De David. Poème. Heureux qui est absous de son péché, acquitté de sa faute !2 Heureux l’homme à qui Yahvé ne compte pas son tort, et dont l’esprit est sans fraude !3 Je me taisais, et mes os se consumaient à rugir tout le jour ;4 la nuit, le jour, ta main pesait sur moi ; mon coeur était changé en un chaume au plein feu de l’été.5 Ma faute, je te l’ai fait connaître, je n’ai point caché mon tort ; j’ai dit : J’irai à Yahvé.

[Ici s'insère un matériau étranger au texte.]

(* ===== verification/Watcher.v ===== *)
(** * The watch on the operator's ConfigMap ([watchers/configmap_watcher.go])

    The process ends, to be restarted with the new value, when the watched
    field changes, or when no watcher can be created in ten attempts. A channel
    is the list of the events received until it is closed. The calls of [Watch]
    are answered by an error or by a channel; [WatchForChanges] loops forever, so
    it is run on the answers that have been given so far. *)
From S2P Require Import Prelude Effects K8s.

Inductive EventType := Added | Modified | Deleted | OtherEvent.

(** [event.Object], when it is a ConfigMap. *)
Record WatchEvent := mkWatchEvent { Event_Type : EventType; Event_Object : option ConfigMap }.

(** Does this event end the process? *)
Definition restarts (dataField dataValue : string) (event : WatchEvent) : bool :=
  match Event_Type event with
  | Added | Modified =>
      match Event_Object event with
      | Some updatedMap =>
          match cm_Data updatedMap !! dataField with
          | Some updatedValue => negb (String.eqb updatedValue dataValue)
          | None => false
          end
      | None => false
      end
  | Deleted | OtherEvent => false
  end.

Fixpoint checkConfigMapChanges (eventChannel : list WatchEvent) (dataField dataValue : string) : outcome unit :=
  match eventChannel with
  | [] => Returned tt
  | event :: eventChannel =>
      if restarts dataField dataValue event then Crashed (Exit 1)
      else checkConfigMapChanges eventChannel dataField dataValue
  end.

(** ** [createWatcher] *)

(** [wait.Backoff]; the random jitter only lengthens the pauses. *)
Record Backoff := mkBackoff { Steps : nat; Duration : Z; Factor : Z; Cap : Z }.
Definition Second : Z := 1000000000.
Definition backoff : Backoff := mkBackoff 10 (10 * Second) 2 (2 * 3600 * Second).

Definition Step (b : Backoff) : Backoff :=
  let next := (Duration b * Factor b)%Z in
  if ((0 <? Cap b) && (Cap b <? next))%Z then mkBackoff 0 (Cap b) (Factor b) (Cap b)
  else mkBackoff (pred (Steps b)) next (Factor b) (Cap b).

(** Every error can be retried. *)
Definition retriable (err : option error) : bool := match err with Some _ => true | None => false end.

Inductive created :=
  | Watching (eventChannel : list WatchEvent) (answers : list (result (list WatchEvent)))
  | GaveUp (err : option error)
  | Waiting.

(** [retry.OnError] around [Watch]; the fuel is above [Steps]. *)
Fixpoint OnError (fuel : nat) (b : Backoff) (lastErr : option error) (answers : list (result (list WatchEvent)))
    : created :=
  match fuel with
  | 0 => Waiting
  | S fuel =>
      if Nat.eqb (Steps b) 0 then GaveUp lastErr
      else
        match answers with
        | [] => Waiting
        | Ok eventChannel :: answers => Watching eventChannel answers
        | Err err :: answers =>
            if retriable (Some err) then
              if Nat.eqb (Steps b) 1 then GaveUp (Some err) else OnError fuel (Step b) (Some err) answers
            else GaveUp (Some err)
        end
  end.

Definition createWatcher (answers : list (result (list WatchEvent))) : created :=
  OnError (S (Steps backoff)) backoff None answers.

(** [Returned] when the answers given are used up means that the loop goes on. *)
Fixpoint watch_sessions (fuel : nat) (answers : list (result (list WatchEvent))) (dataField dataValue : string)
    : outcome unit :=
  match fuel with
  | 0 => Returned tt
  | S fuel =>
      match createWatcher answers with
      | Waiting => Returned tt
      | GaveUp _ => Crashed (Exit 1)
      | Watching eventChannel answers =>
          match checkConfigMapChanges eventChannel dataField dataValue with
          | Crashed c => Crashed c
          | Returned _ => watch_sessions fuel answers dataField dataValue
          end
      end
  end.

(** Every session uses up an answer. *)
Definition WatchForChanges (answers : list (result (list WatchEvent))) (dataField dataValue : string) : outcome unit :=
  watch_sessions (S (length answers)) answers dataField dataValue.

(** *** As one pass over the answers *)
Fixpoint first_watcher (attempts : nat) (answers : list (result (list WatchEvent))) {struct answers} : created :=
  match answers with
  | [] => Waiting
  | Ok eventChannel :: answers => Watching eventChannel answers
  | Err err :: answers =>
      match attempts with
      | 0 | 1 => GaveUp (Some err)
      | S attempts => first_watcher attempts answers
      end
  end.

(** The cap on the pauses is not reached in ten attempts. *)
Lemma createWatcher_attempts answers : createWatcher answers = first_watcher 10 answers.
Proof. do 10 (destruct answers as [|[?|?] answers]; [done|done|]). by destruct answers. Qed.

Fixpoint pass (n : nat) (answers : list (result (list WatchEvent))) (f v : string) : outcome unit :=
  match answers with
  | [] => Returned tt
  | Ok events :: answers =>
      if existsb (restarts f v) events then Crashed (Exit 1) else pass 10 answers f v
  | Err _ :: answers =>
      match n with 0 | 1 => Crashed (Exit 1) | S n => pass n answers f v end
  end.

Lemma checkConfigMapChanges_exit events f v :
  checkConfigMapChanges events f v =
    if existsb (restarts f v) events then Crashed (Exit 1) else Returned tt.
Proof. induction events as [|e es IH]; simpl; [done|]. by destruct (restarts f v e). Qed.

Lemma restarts_spec f v e :
  restarts f v e = true ↔
  (Event_Type e = Added ∨ Event_Type e = Modified) ∧
  ∃ m v', Event_Object e = Some m ∧ cm_Data m !! f = Some v' ∧ v' ≠ v.
Proof.
  unfold restarts. destruct e as [ty [m|]]; simpl.
  2:{ split; [by destruct ty|]. by intros (_ & m & v' & [=] & _). }
  destruct (cm_Data m !! f) as [v'|] eqn:E.
  - assert (Hne : negb (String.eqb v' v) = true ↔ v' ≠ v) by (by rewrite negb_true_iff, String.eqb_neq). split.
    + destruct ty; try done; rewrite Hne; intros H; (split; [auto|]); by exists m, v'.
    + intros [Hty (m' & w & [= <-] & Hw & H)]. rewrite E in Hw. simplify_eq.
      apply Hne in H. by destruct Hty as [-> | ->].
  - split; [by destruct ty|]. intros (_ & m' & w & [= <-] & Hw & _). congruence.
Qed.

Lemma pass_first n answers f v :
  pass n answers f v =
  match first_watcher n answers with
  | Waiting => Returned tt
  | GaveUp _ => Crashed (Exit 1)
  | Watching events answers => if existsb (restarts f v) events then Crashed (Exit 1) else pass 10 answers f v
  end.
Proof.
  revert n; induction answers as [|[events|e] answers IH]; intros n; cbn [pass first_watcher]; [by destruct n..|].
  destruct n as [|[|n]]; [done|done|apply IH].
Qed.

Lemma first_watcher_shorter n answers events rest :
  first_watcher n answers = Watching events rest → length rest < length answers.
Proof.
  revert n; induction answers as [|[ev|e] answers IH]; intros n; simpl; [done|intros [= <- <-]; lia|].
  destruct n as [|[|n]]; [done..|]. intros H%IH. lia.
Qed.

Lemma WatchForChanges_pass answers f v : WatchForChanges answers f v = pass 10 answers f v.
Proof.
  unfold WatchForChanges. assert (H : length answers < S (length answers)) by lia. revert H.
  generalize (S (length answers)) as fuel. intros fuel. revert answers.
  induction fuel as [|fuel IH]; intros answers Hf; [lia|]. rewrite pass_first. cbn [watch_sessions].
  rewrite createWatcher_attempts. destruct (first_watcher 10 answers) as [events rest| |] eqn:E; [|done|done].
  apply first_watcher_shorter in E. rewrite checkConfigMapChanges_exit.
  destruct (existsb _ events); [done|]. apply IH. lia.
Qed.

Abbreviation answers_ := (list (result (list WatchEvent))).

(** The first [n] answers are errors. *)
Definition failing (n : nat) (answers : answers_) : Prop :=
  ∃ es post, answers = es ++ post ∧ length es = n ∧ Forall (λ a, is_ok a = false) es.
(** Somewhere there are ten errors in a row. *)
Definition ten_failures (answers : answers_) : Prop :=
  ∃ pre rest, answers = pre ++ rest ∧ failing 10 rest.
Definition restarting (f v : string) (answers : answers_) : Prop :=
  ∃ events e, Ok events ∈ answers ∧ e ∈ events ∧ restarts f v e = true.

Lemma failing_err n e answers : failing (S n) (Err e :: answers) ↔ failing n answers.
Proof.
  split.
  - intros (es & post & E & Hl & H). destruct es as [|a es]; [done|]. simplify_eq/=. apply Forall_cons in H as [_ H].
    by exists es, post.
  - intros (es & post & -> & <- & H). exists (Err e :: es), post. split_and!; [done|done|by constructor].
Qed.

Lemma failing_ok n events answers : ¬ failing (S n) (Ok events :: answers).
Proof. intros (es & post & E & Hl & H). destruct es as [|a es]; [done|]. simplify_eq/=. by apply Forall_cons in H as [? _]. Qed.

Lemma failing_le n m answers : n ≤ m → failing m answers → failing n answers.
Proof.
  intros Hle (es & post & -> & <- & H). exists (take n es), (drop n es ++ post).
  rewrite app_assoc, take_drop, length_take. split_and!; [done|lia|by apply Forall_take].
Qed.

Lemma ten_failures_cons a answers : ten_failures (a :: answers) ↔ failing 10 (a :: answers) ∨ ten_failures answers.
Proof.
  split.
  - intros (pre & rest & E & H). destruct pre as [|x pre]; simplify_eq/=; [by left|]. right. by exists pre, rest.
  - intros [H|(pre & rest & -> & H)]; [by exists [], (a :: answers)|]. by exists (a :: pre), rest.
Qed.

Lemma restarting_cons f v a answers :
  restarting f v (a :: answers) ↔ (∃ events, a = Ok events ∧ existsb (restarts f v) events = true) ∨ restarting f v answers.
Proof.
  unfold restarting. setoid_rewrite elem_of_cons. setoid_rewrite existsb_exists. setoid_rewrite <- list_elem_of_In.
  split.
  - intros (ev & e & [<-|H] & He & Hr); [left|right]; eauto 10.
  - intros [(ev & -> & e & He & Hr)|(ev & e & H & He & Hr)]; eauto 10.
Qed.

Lemma pass_exit n answers f v :
  n < 10 → pass (S n) answers f v = Crashed (Exit 1) ↔
    failing (S n) answers ∨ ten_failures answers ∨ restarting f v answers.
Proof.
  revert n; induction answers as [|[events|e] answers IH]; intros n Hn.
  - simpl. split; [done|]. intros [(es & post & E & Hl & _)|[(pre & rest & E & es & post & E' & Hl & _)|(? & ? & []%elem_of_nil & _)]].
    + symmetry in E. apply app_eq_nil in E as [-> _]. done.
    + subst rest. symmetry in E. apply app_eq_nil in E as [_ E]. apply app_eq_nil in E as [-> _]. done.
  - rewrite ten_failures_cons, restarting_cons. cbn [pass]. destruct (existsb _ events) eqn:E.
    + split; [|done]. intros _. right. right. left. by exists events.
    + rewrite (IH 9) by lia. pose proof (failing_ok n events answers). pose proof (failing_ok 9 events answers).
      assert (failing 10 answers → ten_failures answers) by (intros; by exists [], answers). naive_solver congruence.
  - rewrite ten_failures_cons, restarting_cons, !failing_err. cbn [pass]. destruct n as [|n].
    + split; [|done]. intros _. left. by exists [], answers.
    + rewrite IH by lia. pose proof (failing_le (S n) 9 answers ltac:(lia)). naive_solver.
Qed.

(** C36: The watch ends the process, with status 1, exactly when a watcher could not
    be created in ten attempts in a row or an added or modified ConfigMap was
    seen whose field is there with another value than the one the process
    started with; fewer failures, deletions, other objects and a missing field
    are ignored, and a closed channel opens a new session, with ten attempts of
    its own. *)
Theorem WatchForChanges_spec answers f v :
  WatchForChanges answers f v = Crashed (Exit 1) ↔
  (∃ before failures after, answers = before ++ failures ++ after ∧ length failures = 10 ∧
     Forall (λ a, is_ok a = false) failures) ∨
  (∃ events e m v', Ok events ∈ answers ∧ e ∈ events ∧ (Event_Type e = Added ∨ Event_Type e = Modified) ∧
     Event_Object e = Some m ∧ cm_Data m !! f = Some v' ∧ v' ≠ v).
Proof.
  rewrite WatchForChanges_pass, (pass_exit 9) by lia.
  assert (Hten : failing 10 answers ∨ ten_failures answers ↔ ten_failures answers).
  { split; [|by right]. intros [H|H]; [by exists [], answers|done]. }
  assert (Hsplit : ten_failures answers ↔ ∃ before failures after, answers = before ++ failures ++ after ∧
    length failures = 10 ∧ Forall (λ a, is_ok a = false) failures).
  { split; [intros (pre & rest & -> & es & post & -> & ? & ?); by exists pre, es, post|].
    intros (pre & es & post & -> & ? & ?). exists pre, (es ++ post). split; [done|]. by exists es, post. }
  assert (Hr : restarting f v answers ↔ ∃ events e m v', Ok events ∈ answers ∧ e ∈ events ∧
    (Event_Type e = Added ∨ Event_Type e = Modified) ∧ Event_Object e = Some m ∧ cm_Data m !! f = Some v' ∧ v' ≠ v).
  { unfold restarting. setoid_rewrite restarts_spec. split.
    - intros (es & e & ? & ? & ? & m & v' & ? & ? & ?). by exists es, e, m, v'.
    - intros (es & e & m & v' & ? & ? & ? & ? & ? & ?). exists es, e. split_and!; [done..|]. by exists m, v'. }
  rewrite <- Hsplit, <- Hr. tauto.
Qed.

(** Nine failures are not enough. *)
Example nine_failures :
  WatchForChanges (replicate 9 (Err (ErrorString "down")) ++ [Ok []] ++ replicate 9 (Err (ErrorString "down"))) "f" "v" =
    Returned tt.
Proof. reflexivity. Qed.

Confesser mon péché. Et toi, tu as absous mon tort, pardonné ma faute.6 Aussi chacun des tiens te prie à l’heure de l’angoisse. Que viennent à déborder les grandes eaux, elles ne peuvent l’atteindre.7 Tu es pour moi un refuge, de l’angoisse tu me gardes, de chants de délivrance tu m’entoures.8 Je t’instruirai, je t’apprendrai la route à suivre, les yeux sur toi, je serai ton conseil.9 Ne sois pas comme le cheval ou le mulet qui ne comprend ni la rêne ni le frein : qu’on s’avance pour le dompter, rien à faire pour qu’il s’approche de toi !10 Nombreux sont les tourments pour l’impie ; qui se fie en Yahvé, la grâce l’entoure.11 Réjouissez-vous en Yahvé, exultez, les justes, jubilez, tous les coeurs droits.